More recently, an editorial in The Post-Standard of Syracuse New York describes the bankruptcy of one local ethanol plant, joining others around the country in the land of insolvency:

"Before it filed for Chapter 11 bankruptcy protection Jan. 14, the $200 million Northeast Biofuels facility outside Fulton had yet to reach full production," the paper writes. "At maximum capacity, the plant would have produced about 100 million gallons of ethanol per year from 40 million bushels of corn, making it the largest ethanol producer in the Northeast. The plant started up in August but shut down about a month ago because of flaws in its piping system.

"To resolve its problems and emerge from Chapter 11 ready to resume operations, Northeast Biofuels will have to raise more money. Credit, however, remains tight. The company had arranged to obtain new financing during reorganization, but the lender it was counting on pulled out.

"And the credit-rating agency Standard & Poor's said there's a strong possibility that the company will be forced to liquidate to pay its creditors. In a liquidation, the lenders of the $140 million loan the company used to get started would recover little, if any, of their money, S&P said. That kind of prediction from a respected credit agency could make the company's search for financing even more difficult."

Apparently, the industry's best hope is a handout from Obama. As the Post-Standard notes, "the federal government made available billions of dollars in subsidies and tax breaks to encourage production. Just in 2007, the corn-based ethanol industry received nearly twice as much in subsidies and three times as much in tax breaks as solar, wind, geothermal and other renewable energy producers....

"When the price of ethanol plummeted with gasoline and credit tightened, many ethanol companies went under. About 9 percent of all ethanol plants in the United States have filed for bankruptcy, and some say that could soon exceed 20 percent."

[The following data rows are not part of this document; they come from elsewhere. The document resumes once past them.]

(** * forex_python.converter: rate client and currency directory

    A shallow embedding of [forex_python/converter.py].  The Python module has
    two classes of interest, [CurrencyRates] (built on [Common]) and
    [CurrencyCodes].  The embedding follows the module top to bottom:

    - the run-time values the code manipulates (numbers, decoded JSON),
      with the handful of built-in operations the code applies to them
      (truthiness, [Decimal(..)], [float(..)], [*], [dict.get]);
    - a small monad that threads the outgoing HTTP requests and the raised
      exception through a method body;
    - the methods themselves, under the names of the source;
    - the properties of the methods. *)

From Stdlib Require Import ZArith NArith List String Ascii Bool Lia QArith Qpower.
From Stdlib Require Import PrimFloat FloatOps SpecFloat FloatAxioms.
From Stdlib Require Import DecimalString Morphisms.
Import ListNotations.

#[local] Set Warnings "-register-all".

Local Open Scope string_scope.
Local Open Scope Z_scope.

(* ================================================================= *)
(** ** Exceptions and results *)

(** Signals of the [decimal] module that the default context traps. *)
Inductive decimal_signal :=
| InvalidOperation
| Overflow.

(** The exceptions a call can end with.  The first two are the classes the
    module declares; the others are the built-in ones its operations can
    meet.  [TransportError] stands for whatever the HTTP collaborator itself
    raises (connection failure, timeout). *)
Inductive exn :=
| RatesNotAvailableError (msg : string)
| DecimalFloatMismatchError (msg : string)
| TypeError
| AttributeError
| KeyError
| ValueError
| OverflowError
| MemoryError
| JSONDecodeError
| DecimalException (signal : decimal_signal)
| TransportError (detail : string).

Inductive result (A : Type) :=
| Return (a : A)
| Raise (e : exn).

Arguments Return {A} a.
Arguments Raise {A} e.

(** [try: m except TypeError: handler]. *)
Definition except_TypeError {A} (m : result A) (handler : result A) : result A :=
  match m with
  | Raise TypeError => handler
  | _ => m
  end.

(* ================================================================= *)
(** ** Numbers *)

(** *** Binary floating point

    A Python [float] is an IEEE 754 binary64 value: Rocq's primitive
    [float].  Conversions into it round to nearest, ties to even. *)

(** The binary64 value nearest to the integer [n]. *)
Definition float_of_Z (n : Z) : float :=
  SF2Prim (binary_normalize prec emax n 0 (n <? 0)).

Definition float_is_infinite (f : float) : bool :=
  match Prim2SF f with
  | S754_infinity _ => true
  | _ => false
  end.

(** [float(n)] for an [int], also the conversion [int * float] applies to
    its integer operand: an integer that rounds beyond the largest finite
    float is refused. *)
Definition float_of_int (n : Z) : result float :=
  let f := float_of_Z n in
  if float_is_infinite f then Raise OverflowError else Return f.

(** [float("<c>E<e>")], sign [s]: the binary64 value nearest to
    [(-1)^s * c * 10^e], as the JSON decoder and [Decimal.__float__]
    obtain it. *)
Definition float_of_literal (s : bool) (c : N) (e : Z) : float :=
  match c with
  | N0 => if s then (-0)%float else 0%float
  | Npos p =>
      if 0 <=? e
      then SF2Prim (binary_normalize prec emax
                      ((if s then Z.neg p else Z.pos p) * 10 ^ e) 0 s)
      else SF2Prim (SFdiv prec emax
                      (S754_finite s p 0)
                      (S754_finite false (Z.to_pos (10 ^ (- e))) 0))
  end.

(** *** Decimal floating point

    A [decimal.Decimal]: sign, coefficient and exponent, or one of the
    special values.  The diagnostic payload of a NaN is not tracked. *)
Inductive pydecimal :=
| DFinite (sign : bool) (coeff : N) (exp : Z)
| DInfinity (sign : bool)
| DNaN (sign : bool) (signaling : bool).

Inductive number :=
| NInt (n : Z)
| NFloat (f : float)
| NDecimal (d : pydecimal).

(** [len(str(c))]: the number of decimal digits of a coefficient. *)
Definition ndigits (c : N) : Z :=
  Z.of_nat (Decimal.nb_digits (N.to_uint c)).

(** The default arithmetic context of the [decimal] module. *)
Definition context_prec : Z := 28.
Definition context_Emax : Z := 999999.
Definition context_Emin : Z := -999999.
Definition context_Etiny : Z := context_Emin - context_prec + 1.
Definition context_Etop : Z := context_Emax - context_prec + 1.

(** [Decimal._fix] under the default context (ROUND_HALF_EVEN, clamp 0,
    Overflow trapped) on a finite value. *)
Definition dec_fix (s : bool) (c : N) (e : Z) : result pydecimal :=
  if (c =? 0)%N then
    Return (DFinite s 0 (Z.min (Z.max e context_Etiny) context_Emax))
  else
    let exp_min := ndigits c + e - context_prec in
    if exp_min >? context_Etop then Raise (DecimalException Overflow)
    else
      let exp_min := if exp_min <? context_Etiny then context_Etiny else exp_min in
      if e <? exp_min then
        let digits := ndigits c + e - exp_min in
        let '(c, e) := if digits <? 0 then (1%N, exp_min - 1) else (c, e) in
        let scale := (10 ^ Z.to_N (exp_min - e))%N in
        let q := (c / scale)%N in
        let r := (c mod scale)%N in
        let half := (scale / 2)%N in
        let changed := (half <? r)%N || ((r =? half)%N && N.odd q) in
        let coeff := if changed then (q + 1)%N else q in
        let '(coeff, exp_min) :=
          if changed && (ndigits coeff >? context_prec)
          then ((coeff / 10)%N, exp_min + 1)
          else (coeff, exp_min) in
        if exp_min >? context_Etop then Raise (DecimalException Overflow)
        else Return (DFinite s coeff exp_min)
      else Return (DFinite s c e).
Lemma be_encode_decode_gen l hi :
  is_bytes l -> be_encode (length l) (hi * 256 ^ Z.of_nat (length l) + be_decode l) = l.
Proof.
  intros H. revert hi. induction H as [|b l Hb Hl IH]; intros hi; [done|].
  cbn [length be_encode]. f_equal.
  - rewrite be_decode_cons, Nat2Z.inj_succ, Z.pow_succ_r by lia.
    pose proof (be_decode_bound l Hl). unfold is_byte in Hb.
    replace (hi * (256 * 256 ^ Z.of_nat (length l)) +
             (b * 256 ^ Z.of_nat (length l) + be_decode l))
      with ((hi * 256 + b) * 256 ^ Z.of_nat (length l) + be_decode l) by lia.
    rewrite Z.div_add_l by lia. rewrite Z.div_small, Z.add_0_r by lia.
    rewrite Z.add_comm, Z.mod_add by lia. by apply Z.mod_small.
  - rewrite be_decode_cons, Nat2Z.inj_succ, Z.pow_succ_r by lia.
    etrans; [|apply (IH (hi * 256 + b))]. f_equal. lia.
Qed.

Lemma be_encode_decode l : is_bytes l -> be_encode (length l) (be_decode l) = l.
Proof. intros H. pose proof (be_encode_decode_gen l 0 H) as E. by rewrite Z.mul_0_l in E. Qed.

Lemma be_encode_decode_len n l :
  n = length l -> is_bytes l -> be_encode n (be_decode l) = l.
Proof. intros ->. apply be_encode_decode. Qed.

Lemma be_encode_inj n x y :
  0 <= x < 256 ^ Z.of_nat n -> 0 <= y < 256 ^ Z.of_nat n ->
  be_encode n x = be_encode n y -> x = y.
Proof.
  intros Hx Hy E. apply (f_equal be_decode) in E. by rewrite !be_decode_encode in E.
Qed.

Lemma le_decode_encode n x :
  0 <= x < 256 ^ Z.of_nat n -> le_decode (le_encode n x) = x.
Proof. intros. unfold le_decode, le_encode. rewrite reverse_involutive. by apply be_decode_encode. Qed.

Lemma le_encode_length n x : length (le_encode n x) = n.
Proof. unfold le_encode. by rewrite length_reverse, be_encode_length. Qed.

Lemma is_bytes_check l : forallb (λ b, (0 <=? b) && (b <? 256)) l = true -> is_bytes l.
Proof. intros Hl. apply Forall_forall. intros b Hb%list_elem_of_In. rewrite forallb_forall in Hl. specialize (Hl b Hb). unfold is_byte. lia. Qed.

Lemma is_bytes_app l1 l2 : is_bytes (l1 ++ l2) <-> is_bytes l1 /\ is_bytes l2.
Proof. apply Forall_app. Qed.

Lemma is_bytes_take n l : is_bytes l -> is_bytes (take n l).
Proof. apply Forall_take. Qed.

Lemma is_bytes_drop n l : is_bytes l -> is_bytes (drop n l).
Proof. apply Forall_drop. Qed.

(** ** Lemmas on lists *)

Lemma sum_Z_cons x l : sum_Z (x :: l) = x + sum_Z l.
Proof. done. Qed.

Lemma sum_Z_app l1 l2 : sum_Z (l1 ++ l2) = sum_Z l1 + sum_Z l2.
Proof. induction l1; simpl; lia. Qed.

Lemma sum_Z_perm l1 l2 : l1 ≡ₚ l2 -> sum_Z l1 = sum_Z l2.
Proof. induction 1; simpl; lia. Qed.

#[export] Instance sum_Z_proper : Proper ((≡ₚ) ==> (=)) sum_Z.
Proof. intros l1 l2. apply sum_Z_perm. Qed.

Lemma sum_Z_nonneg l : Forall (λ x, 0 <= x) l -> 0 <= sum_Z l.
Proof. induction 1; simpl; lia. Qed.

Lemma filter_of_fmap {A B} (f : A -> B) (P : B -> Prop) `{∀ x, Decision (P x)} (l : list A) :
  filter P (f <$> l) = f <$> filter (λ x, P (f x)) l.
Proof.
  induction l as [|x l IH]; [done|]. rewrite fmap_cons, !filter_cons.
  case_decide; rewrite ?fmap_cons; by rewrite IH.
Qed.

Lemma len_nonneg {A} (l : list A) : 0 <= len l.
Proof. unfold len; lia. Qed.

Lemma len_cons {A} (x : A) (l : list A) : len (x :: l) = 1 + len l.
Proof. unfold len. cbn [length]. lia. Qed.

Lemma len_app {A} (l1 l2 : list A) : len (l1 ++ l2) = len l1 + len l2.
Proof. unfold len. rewrite length_app. lia. Qed.

Lemma take_app_exact {A} n (l1 l2 : list A) : n = length l1 -> take n (l1 ++ l2) = l1.
Proof. intros ->. apply take_app_length. Qed.

Lemma drop_app_exact {A} n (l1 l2 : list A) : n = length l1 -> drop n (l1 ++ l2) = l2.
Proof. intros ->. apply drop_app_length. Qed.

Lemma slice_app_mid {A} a b (pre mid t : list A) :
  a = length pre -> b = (a + length mid)%nat -> slice a b (pre ++ mid ++ t) = mid.
Proof.
  intros -> ->. unfold slice. rewrite drop_app_length.
  replace (length pre + length mid - length pre)%nat with (length mid) by lia. apply take_app_length.
Qed.

Lemma slice_bytes a b l : is_bytes l -> is_bytes (slice a b l).
Proof. intros. unfold slice. by apply is_bytes_take, is_bytes_drop. Qed.

Lemma slice_length {A} a b (l : list A) :
  (a <= b <= length l)%nat -> length (slice a b l) = (b - a)%nat.
Proof. intros. unfold slice. rewrite length_take, length_drop. lia. Qed.

(** A big-endian field read from a byte string is within its width. *)
Lemma be_field_bound a b l :
  is_bytes l -> (a <= b <= length l)%nat ->
  0 <= be_decode (slice a b l) < 256 ^ Z.of_nat (b - a).
Proof.
  intros Hl Hab. rewrite <- (slice_length a b l Hab). by apply be_decode_bound, slice_bytes.
Qed.

Lemma chunks_fuel_concat {A} fuel n (l : list A) :
  (0 < n)%nat -> (length l <= fuel)%nat -> concat (chunks_fuel fuel n l) = l.
Proof.
  intros Hn. revert l. induction fuel as [|fuel IH]; intros l Hl; simpl.
  - by destruct l; [|simpl in Hl; lia].
  - destruct l as [|x l]; [done|]. simpl concat.
    rewrite IH; [apply take_drop|]. rewrite length_drop. simpl in *. lia.
Qed.

Lemma chunks_concat {A} n (l : list A) : (0 < n)%nat -> concat (chunks n l) = l.
Proof. intros. by apply chunks_fuel_concat. Qed.

Lemma chunks_fuel_bound {A} fuel n (l : list A) :
  Forall (λ c, (length c <= n)%nat) (chunks_fuel fuel n l).
Proof.
  revert l. induction fuel as [|fuel IH]; intros l; simpl; [constructor|].
  destruct l; constructor; [rewrite length_take; lia | apply IH].
Qed.

Lemma chunks_fuel_length {A} fuel n (l : list A) :
  (0 < n)%nat -> (length l <= fuel)%nat ->
  Z.of_nat (length (chunks_fuel fuel n l)) = div_ceil (len l) (Z.of_nat n).
Proof.
  intros Hn. unfold div_ceil, len. revert l. induction fuel as [|fuel IH]; intros l Hl; simpl.
  - destruct l; [|simpl in Hl; lia]. simpl. symmetry. apply Z.div_small. lia.
  - destruct l as [|x l].
    + simpl. symmetry. apply Z.div_small. lia.
    + cbn [length]. rewrite Nat2Z.inj_succ, IH; [|rewrite length_drop; simpl in *; lia].
      rewrite length_drop. cbn [length].
      destruct (decide (S (length l) <= n)%nat) as [Hs|Hs].
      * replace (S (length l) - n)%nat with 0%nat by lia.
        rewrite Z.div_small by lia.
        replace (Z.of_nat (S (length l)) + Z.of_nat n - 1)
          with (Z.of_nat (length l) + 1 * Z.of_nat n) by lia.
        rewrite Z.div_add by lia. rewrite Z.div_small by lia. lia.
      * rewrite Nat2Z.inj_sub by lia.
        replace (Z.of_nat (S (length l)) + Z.of_nat n - 1)
          with ((Z.of_nat (S (length l)) - Z.of_nat n + Z.of_nat n - 1) + 1 * Z.of_nat n) by lia.
        rewrite Z.div_add by lia. lia.
Qed.

Lemma chunks_length {A} n (l : list A) :
  (0 < n)%nat -> len (chunks n l) = div_ceil (len l) (Z.of_nat n).
Proof. intros. by apply chunks_fuel_length. Qed.

Lemma index_from_fst {A} i (l : list A) :
  (index_from i l).*1 = seqZ i (len l).
Proof.
  revert i. induction l as [|x l IH]; intros i; [done|].
  cbn [index_from fmap list_fmap fst]. rewrite IH. unfold len. cbn [length].
  rewrite Nat2Z.inj_succ, (seqZ_cons i), Z.pred_succ by lia. done.
Qed.

Lemma index_from_snd {A} i (l : list A) : (index_from i l).*2 = l.
Proof. revert i. induction l as [|x l IH]; intros i; [done|]. cbn. by rewrite IH. Qed.

#[export] Hint Resolve be_encode_bytes is_bytes_take is_bytes_drop slice_bytes len_nonneg : phantom.
#[export] Hint Rewrite @length_app be_encode_length @length_take @length_drop @len_app : phantom.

The Ethicurean blog has assembled an admirable list of the nation's pressing food issues as a measure of the new administration's resolve. Each is worthy of attention, but to my mind, the real test is whether this new president from the Heartland, a man whose star was launched in Iowa and who has drunk deeply from the cup of industrial agriculture, is ready to untie the unholy corporate-government alliance that has our food system in a choke hold.

Watch what he does with ethanol.

3 comments:

Jen Widrig said...

Great entry on the issues surrounding food that we need to be focused on right now. I hope that intelligent ideas like yours make their way to the Oval Office.

Ed Bruske said...

Jen, I hope they not only make their way into the Oval Office but something actually happens with them once they get there.

Anonymous said...

Vilsack policies????? Time will tell if he was good choice. It isn't only his policies in question but his history of lack of transparency and ethics.